Der Rechtsvorgänger der Beklagten ist - soweit ersichtlich - in einer Vielzahl von Fällen damals ebenso verfahren, wie aus dem Zustimmungsersetzungsbeschluss des Arbeitsgerichts Karlsruhe vom 07.04.2006 (Az.: 1 BV 4/05) geschlossen werden kann. Daher beinhalten die §§ 1 und 2 des Anstellungsvertrages allgemeine Geschäftsbedingungen. Selbst wenn jedoch § 305c Abs. 2 BGB nicht zur Anwendung kommen sollte, so stellt es doch einen allgemeinen Grundsatz dar (welcher bereits vor Inkrafttreten der §§ 305 ff. BGB zur Anwendung gelangt), dass Mehrdeutigkeiten bei der Auslegung von Vertragsbedingungen zu Lasten desjenigen gehen, der als Verwender hierfür verantwortlich ist. Dies ist jedoch die Beklagte bzw. deren Rechtsvorgänger.

Weiter hilfsweise:

Der Rechtsvorgänger der Beklagten ließ die Vertragsverhandlungen mit der Klägerin ausschließlich durch den damaligen Heimleiter, Herrn S., führen. Dies ist zwischen den Parteien unstreitig. Wenngleich Herr S. nicht ausdrücklich Abschlussvollmacht hatte, weil sowohl der Ursprungsvertrag als auch der spätere Abänderungsvertrag nach dem Bewährungsaufstieg vom jeweiligen Verbandsdirektor unterzeichnet wurde, so bestimmte er doch bis zu seinem Ausscheiden maßgeblich die Eingruppierungspraxis des Rechtsvorgängers der Beklagten (ob hieraus auch auf Anscheinsvollmacht oder Duldungsvollmacht zu schließen ist, bedarf keiner Klärung). Letzteres ergibt sich aus dem von der Beklagten zweitinstanzlich vorgelegten Schreiben von Herrn S. vom 17.12.2005. Hierin kommt unmissverständlich zum Ausdruck, dass die Arbeitgeberin großen Wert auf die Anhebung des Niveaus der Erziehungsarbeit legte, insbesondere dass das Ausbildungsniveau der Sozialpädagogen die erzieherische Arbeit durch eine Kombination beider Berufsgruppen beeinflussen sollte (vgl. insbesondere die Absätze 3-5 seines Schreibens). Dies ist zumindest ein - vorliegend nicht widerlegtes - starkes Indiz dafür, dass dieses Interesse auch gegenüber der Klägerin im Rahmen der Vertragsgespräche zum Ausdruck gebracht und demgemäß auch in § 1 des Ursprungsvertrages durch die Aufnahme der höheren Vergütungsgruppe Vb fixiert worden war. Das hiervon ausgehende Vertrauen stellt ein weiteres Umstandsmoment im vorgenannten Sinne dar.

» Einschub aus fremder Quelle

(* ===== verification/DramCtrlSpec.v ===== *)
(** * The DRAM controller in operation

    The scheduler moves a burst for an available rank to the front whenever there is
    one; the queues, the response event, the counts of split reads, the retries and the
    request event are consistent in every reachable state of a controller. *)

From stdpp Require Import sorting.
From S2P Require Import Prelude Handler IntMath AddrRange Packet Memory DramCtrl.
Local Open Scope Z_scope.

Create HintDb dram.

(** ** Masks of banks *)

Lemma bit_test m i : 0 <= i < 64 -> (bits m i i =? 0) = negb (Z.testbit m i).
Proof.
  intros Hi. rewrite bits_div_mod by lia. replace (i - i + 1) with 1 by lia. rewrite Z.testbit_odd, Z.shiftr_div_pow2 by lia.
  change (2 ^ 1) with 2. rewrite Zmod_odd. by destruct (Z.odd _).
Qed.

Lemma mask_set m i k : inword 64 m -> 0 <= i < 64 -> 0 <= k -> Z.testbit (insertBits 64 m i i 1) k = (k =? i) || Z.testbit m k.
Proof.
  intros Hm Hi Hk. rewrite insertBits_testbit by (done || lia). destruct (Z.eqb_spec k i) as [->|]; cbn [orb].
  - by rewrite !Z.leb_refl, Z.sub_diag.
  - destruct (Z.leb_spec i k), (Z.leb_spec k i); try lia; done.
Qed.

Lemma bit_set_nz m i : inword 64 m -> 0 <= i < 64 -> insertBits 64 m i i 1 <> 0.
Proof. intros Hm Hi E. pose proof (mask_set m i i Hm Hi) as H. rewrite E, Z.bits_0, Z.eqb_refl in H. by specialize (H ltac:(lia)). Qed.

Lemma bit_set_word m i : inword 64 m -> 0 <= i < 64 -> inword 64 (insertBits 64 m i i 1).
Proof.
  intros Hm Hi. unfold insertBits. apply inword_lor; [lia|..].
  - apply inword_land; [lia|apply wrap_range; lia|]. apply wrap_range. lia.
  - apply inword_land; [lia|done|]. apply wrap_range. lia.
Qed.

Section spec.
Context (c : DRAMConfig).
Abbreviation dm := (handler DRAMCtrl DOut).

(** ** The scheduler *)

Definition bank_count : Z := ranksPerChannel c * banksPerRank c.

(** The ticks of a bank are those of a 64-bit word. *)
Definition bank_ok (b : Bank) : Prop := actAllowedAt b <= MaxTick.
Definition ranks_ok (rs : list Rank) : Prop := Forall (fun r => Forall bank_ok (banks r)) rs.

(** The place of a burst. *)
Record place_ok (d : DRAMPacket) : Prop := {
  po_rank : 0 <= dp_rank d < ranksPerChannel c;
  po_bank : 0 <= dp_bank d < banksPerRank c;
  po_id : bankId d = banksPerRank c * dp_rank d + dp_bank d;
  po_row : dp_row d < NO_ROW
}.

(** The masks hold banks that are waited for, and are empty only while no bank was seen. *)
Record prep_ok (got : list bool) (p : Prep) : Prop := {
  pr_word : inword 64 (bank_mask p) /\ inword 64 (bank_mask_same_rank p);
  pr_any : forall i, 0 <= i -> Z.testbit (bank_mask p) i = true -> got !! Z.to_nat i = Some true;
  pr_same : forall i, 0 <= i -> Z.testbit (bank_mask_same_rank p) i = true -> got !! Z.to_nat i = Some true;
  pr_min : bank_mask p = 0 -> min_act_at p = MaxTick;
  pr_min_same : bank_mask_same_rank p = 0 -> min_act_at_same_rank p = MaxTick;
  pr_match : same_rank_match p = true -> bank_mask_same_rank p <> 0
}.
Definition seen (p : Prep) : Prop := bank_mask p <> 0 \/ bank_mask_same_rank p <> 0.

Context (Hbanks : bank_count <= 64).

Lemma mask_add (got : list bool) (m : Z) id b : inword 64 m -> (forall i, 0 <= i -> Z.testbit m i = true -> got !! Z.to_nat i = Some true) ->
  0 <= id < 64 -> got !! Z.to_nat id = Some true -> let m' := insertBits 64 (if b : bool then 0 else m) id id 1 in
  inword 64 m' /\ m' <> 0 /\ (forall i, 0 <= i -> Z.testbit m' i = true -> got !! Z.to_nat i = Some true).
Proof.
  intros Hm Hg Hid Hgot m'. assert (H0 : inword 64 (if b then 0 else m)) by (destruct b; [by vm_compute|done]).
  split_and!; [by apply bit_set_word|by apply bit_set_nz|]. intros i Hi. unfold m'. rewrite mask_set by done.
  destruct (Z.eqb_spec i id) as [->|]; [done|]. cbn [orb]. destruct b; [by rewrite Z.bits_0|]. by apply Hg.
Qed.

Es wird weiter verstärkt durch den Abänderungsvertrag nach Ablauf der zweijährigen Bewährungszeit. Die Klägerin durfte zumindest subjektiv annehmen, dass die Voraussetzung der Bewährung, nämlich die inhaltliche Richtigkeit der Ausgangs-Vergütung, überprüft worden war.

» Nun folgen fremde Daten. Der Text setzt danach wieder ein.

Lemma call_timed s s' o log : ctrl_inv c s -> calm s -> dcall c s s' o -> unrefreshed o -> timed s log -> timed s' (log ++ told o).
Proof.
  intros [Hc _] Hcalm Hd Hu Hs.
  destruct Hd as [pkt hd now ok Hf E|now E|now E|i now E|i now E|i now E|i now E|mode now E|n now k E|mode now E|pkt r E|pkt pq r E].
  - by eapply extends_keeps; [apply req_keeps| |exact E].
  - eapply (next_extends now); [|done|exact E]. destruct Hc. split; try done. unfold run_nextReq in E.
    apply bind_run in E as (s0 & s1 & o1 & o2 & [= <- <- <-] & E & ->). apply bind_run in E as (? & s1 & o1 & o3 & (Edue%cassert_Ret & _ & _)%lift_run & _ & _).
    unfold due in Edue. destruct (nextReqEvent s) as [w|] eqn:Ew; [|done]. apply Z.eqb_eq in Edue as ->. by apply Hcalm.
  - by eapply extends_keeps; [apply run_respond_keeps| |exact E].
  - by eapply extends_keeps; [apply run_activate_keeps| |exact E].
  - by eapply extends_keeps; [apply run_precharge_keeps| |exact E].
  - pose proof (run_refresh_told _ _ _ _ _ _ E Hu) as Et. rewrite Et, app_nil_r. eapply timed_banks; [|exact Hs]. by eapply run_refresh_quiet.
  - pose proof (run_power_told _ _ _ _ _ _ E Hu) as Et. rewrite Et, app_nil_r. eapply timed_banks; [|exact Hs]. by eapply run_power_quiet.
  - by eapply extends_keeps; [apply startup_keeps| |exact E].
  - by eapply extends_keeps; [apply drain_keeps| |exact E].
  - by eapply extends_keeps; [apply resume_keeps| |exact E].
  - by eapply extends_keeps; [apply atomic_keeps| |exact E].
  - by eapply extends_keeps; [apply functional_keeps| |exact E].
Qed.

(** Calls of a controller, none of which refreshes. *)
Inductive quiet_run : DRAMCtrl -> list DOut -> DRAMCtrl -> Prop :=
  | quiet_nil s : quiet_run s [] s
  | quiet_call s o s1 o' s' : calm s -> dcall c s s1 o -> unrefreshed o -> quiet_run s1 o' s' -> quiet_run s (o ++ o') s'.

Lemma quiet_timed : 0 <= burstSize c -> 0 <= writeHighThreshold c -> 0 < ranksPerChannel c -> forall s o s' log, quiet_run s o s' -> ctrl_inv c s -> timed s log -> timed s' (log ++ told o).
Proof.
  intros H1 H2 H3 s o s' log Hq. revert log. induction Hq as [s|s o s1 o' s' Hc Hd Hu _ IH]; intros log Hi Hs; [by rewrite app_nil_r|].
  rewrite told_app, app_assoc. apply IH; [|by eapply call_timed]. eapply dstep_inv; [done..| |exact Hi]. by exists o.
Qed.
End timing.

(** The group of every bank. *)
Definition group_of (s : DRAMCtrl) (i j : Z) : Z := match bank_of (ranks s) i j with Some b => bankgr b | None => 0 end.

Nach alldem konnte die Klägerin die Nachzahlung der vorenthaltenen Vergütungsteile für die Monate Juli bis November 2006 in unstreitiger Höhe von 1.359,55 Euro brutto nebst Zinsen verlangen, so dass auch ihr Feststellungsantrag hinsichtlich der Vergütungsgruppe 9 Stufe 5 des TVöD für die Zeit ab dem 01.12.2006 begründet war.

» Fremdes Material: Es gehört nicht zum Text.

(* ===== verification/CacheCoherence.v ===== *)
(** * Caches above a coherent crossbar and a memory, in atomic mode

    Any number of first-level caches ([mem/cache/cache_impl.hh]), each on a port of a
    coherent crossbar ([mem/coherent_xbar.cc]) without a filter, above a memory
    ([mem/simple_mem.cc]).  A load or store of a processor completes in one call:
    the cache asks the crossbar for what it misses, the crossbar snoops the other
    caches and asks the memory.

    The crossbar takes what its neighbours answer as functions; here they are
    computed from the states of the caches and of the memory, and the calls that were
    made are run again to obtain their new states.  Every port is called at most once
    for a request, so that both runs see the same states. *)

From stdpp Require Import gmap.
From S2P Require Import Prelude IntMath AddrRange Packet CacheBlk TagStore SatCounter LruTags Cache CacheSpec PacketQueue XBar CoherentXBar CoherentXBarSys CoherentXBarAtomic Memory CacheAtomic CacheAtomicSpec.
Local Open Scope Z_scope.

(** ** The system *)

Section system.
Context {S : Type} `{TP : TagPolicy S} (c : TagsConfig) (P : CacheParams) (xc : XBarConf) (mp : SimpleMemoryParams).

Abbreviation cache := (CacheState S).

Record CoherentSys := mkCoherentSys { sy_caches : list cache; sy_bar : CoherentXBar; sy_mem : SimpleMemory }.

2. Die Kostenentscheidung beruht auf § 97 ZPO.

3. Die Revision war wegen grundsätzlicher Bedeutung zuzulassen, da - soweit ersichtlich - weitere acht Sozialpädagoginnen, deren Rechtsstreitigkeiten vor anderen Kammern desselben Gerichtes anhängig sind, sich in der gleichen rechtlichen Situation befinden.